Rules are little more than systems of payoffs and disincentives that
influence rather than command individual action. Depending on his
calculus of perceived risks, projected benefits and constrained resources,
one is just as likely to wait or cut in line. Rules, although articulated in
abstract syntax, operate in constantly changing contexts.

Waiting in line is a soft rule — a hardly binding social practice packaged


as “good manners.” What of rules elevated to the status of law? A product
of consensus, backed by sanctions and enforceable before courts —
would obedience to such be made more compelling?

Constitutional law establishes legislative inquiry powers as coercive,


limited only by tenets of due process. Yet, Solicitor General Jose Calida
believes he can deflect a Senate inquiry with Malacañang connections,
resort to an enfeebled Court, and diversionary tactics on Sen. Antonio
Trillanes’ amnesty. To Calida, law is but an element in a cost-benefit
formula.

One must simply amass enough money, power and influence to dilute the
efficacy of legal commands. In economic parlance, one would be easing
budget constraints or minimizing risks, ultimately increasing the chances
to obtain the desired payoffs. But the rule-breaker’s actions pose negative
externalities—social costs like the welfare of an aggrieved party, the
weakening of the legal system, and mixed signals as to the importance of
the law.

Consider the allure of the chief justice post, with a concomitant


improvement in retirement benefits, as against the costs of undermining
judicial independence, earning public ire, and overturning judicial
precedent on impeachment proceedings. For all their mystique,
magistrates — writes Judge Richard Posner — are no more than workers
in a labor market responding to different incentives.

We must discard the notion that law — purportedly crafted to serve


higher collective purposes — can, in and of itself, command its own
obedience. Adherence is an individual matter, and, unfortunately, the
difficulty arises when the individual’s set of payoffs and incentives is
incongruent to the common good.

Law is cheapened when no less than the President, constitutionally


mandated to “faithfully execute the laws,” disregards an arbitral ruling
that secured to the Philippines its sovereign rights over maritime
resources—sending out the clarion message that laws are mere
instruments that can easily be shelved.

Depreciation is caused by a presidential spokesperson who, in press


statements, affirms the SolGen’s mangling of legal doctrine to justify an
amnesty as “void ab initio.” Such pronouncements disrupt the legal
system, distorting the law’s substance, especially in the minds of the
legally untrained. Stability and predictability are key to following the law.

Most tragic is, while the political and economic elite possess purchasing
power to parry the law’s heavy hand, the marginalized are smothered
under its iron fist. For the unnamed whose blood has seeped into the
streets, obtaining resources is not even about going around the law—it’s
as simple as obtaining redress.
Far from being a profound issue, following or disobeying the law is
reduced to the unsavory question of: Who can afford to do so?

Why follow rules?

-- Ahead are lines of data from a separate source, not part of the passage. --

Lemma RelayUDPData_pool_balanced
    env nat_ udpTimeout srcAddr dstAddr bufSize newBuffer data dataLen :
  count is_pool_get
    (RelayUDPData env nat_ udpTimeout srcAddr dstAddr bufSize newBuffer data dataLen).2
  = count is_pool_put
    (RelayUDPData env nat_ udpTimeout srcAddr dstAddr bufSize newBuffer data dataLen).2.
Proof.
  unfold RelayUDPData, udp_entry.
  assert (Hsend : forall udpProxy tr0,
    count is_pool_get tr0 = 0%nat -> count is_pool_put tr0 = 0%nat ->
    count is_pool_get
      (let '(r, tr') := udp_send env udpProxy bufSize newBuffer data dataLen in
       (r, tr0 ++ EvSetReadDeadline (dst_ udpProxy) :: tr')).2
    = count is_pool_put
      (let '(r, tr') := udp_send env udpProxy bufSize newBuffer data dataLen in
       (r, tr0 ++ EvSetReadDeadline (dst_ udpProxy) :: tr')).2).
  { intros udpProxy tr0 H1 H2.
    pose proof (udp_send_pool_balanced env udpProxy bufSize newBuffer data dataLen) as Hs.
    destruct (udp_send _ _ _ _ _ _) as [r tr']. cbn [snd] in *.
    unfold count in *. rewrite !List.filter_app, !length_app, H1, H2. cbn.
    exact Hs. }
  destruct (nat_ !! _); [now apply Hsend|].
  destruct (udp_listen env); [reflexivity|].
  destruct (udp_dial env); [reflexivity|].
  destruct (createUDPProxyEntry _ _ _ _ _ _); [reflexivity|].
  now apply Hsend.
Qed.

Lemma backend_events_map tr : backend_events (map CBackend tr) = tr.
Proof.
  induction tr as [|e tr IH]; [reflexivity|].
  change (e :: backend_events (map CBackend tr) = e :: tr). now rewrite IH.
Qed.

Lemma backend_events_app tr1 tr2 :
  backend_events (tr1 ++ tr2) = backend_events tr1 ++ backend_events tr2.
Proof. apply flat_map_app. Qed.

Lemma filter_map_CBackend p tr :
  (forall e, p (CBackend e) = false) -> List.filter p (map CBackend tr) = [].
Proof.
  intros Hp. induction tr as [|e tr IH]; cbn; [reflexivity|]. now rewrite Hp.
Qed.

(** X12: the UDP worker gives back both buffers it was handed, on every
    path: the ancillary buffer first, before the backend does anything, the
    payload buffer last, each once; and the backend, in between, gives back
    every pool buffer it borrows. *)
Theorem handleUDP_returns_its_buffers
    env extract backends_ bufSize newBuffer buffer srcAddr dataLen :
  let tr :=
    (handleUDP env extract backends_ bufSize newBuffer buffer srcAddr dataLen).2 in
  head tr = Some CPutOOB
  /\ last tr = Some CPutPayload
  /\ length (List.filter is_put_oob tr) = 1%nat
  /\ length (List.filter is_put_payload tr) = 1%nat
  /\ count is_pool_get (backend_events tr) = count is_pool_put (backend_events tr).
Proof.
  cbv zeta. unfold handleUDP.
  destruct extract as [e | dstAddr]; [repeat split|].
  rewrite getBackendProxy_head.
  destruct (head backends_) as [backendProxy|]; [|repeat split].
  pose proof (RelayUDPData_pool_balanced env (udpNatEntries backendProxy)
                (udpTimeout_ backendProxy) srcAddr dstAddr bufSize newBuffer buffer
                dataLen) as Hb.
  destruct (RelayUDPData _ _ _ _ _ _ _ _ _) as [r tr]. cbn [snd] in Hb.
  assert (Hshape : forall suffix,
    (suffix = [CPutPayload] \/ suffix = [CLogError "Relay UDP failed"; CPutPayload]) ->
    let tr' := CPutOOB :: map CBackend tr ++ suffix in
    head tr' = Some CPutOOB
    /\ last tr' = Some CPutPayload
    /\ length (List.filter is_put_oob tr') = 1%nat
    /\ length (List.filter is_put_payload tr') = 1%nat
    /\ count is_pool_get (backend_events tr') = count is_pool_put (backend_events tr')).
  { intros suffix Hs tr'. subst tr'.
    split; [reflexivity|]. split.
    { destruct Hs as [-> | ->].
      - rewrite app_comm_cons. apply last_snoc.
      - change [CLogError "Relay UDP failed"; CPutPayload]
          with ([CLogError "Relay UDP failed"] ++ [CPutPayload]).
        rewrite app_comm_cons, app_assoc. apply last_snoc. }
    assert (Hbe : backend_events (CPutOOB :: map CBackend tr ++ suffix) = tr).
    { change (backend_events (CPutOOB :: map CBackend tr ++ suffix))
        with (backend_events (map CBackend tr ++ suffix)).
      rewrite backend_events_app, backend_events_map.
      destruct Hs as [-> | ->]; cbn; apply app_nil_r. }
    rewrite Hbe.
    cbn [List.filter is_put_oob is_put_payload].
    rewrite !List.filter_app, !filter_map_CBackend by reflexivity.
    destruct Hs as [-> | ->]; cbn; auto. }
  destruct r; cbn [snd]; apply Hshape; auto.
Qed.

The only hope for adherence is when individual
incentives align with the law’s avowed purposes. But until we learn to
dissolve “dilaw”/“Dutertard” dichotomies, or quell social media’s
polarizing chaos, individual interest remains detached from the law’s
collective importance.

***

Jose Maria L. Marella, a summa cum laude graduate from the UP School
of Economics, is a senior in the UP College of Law.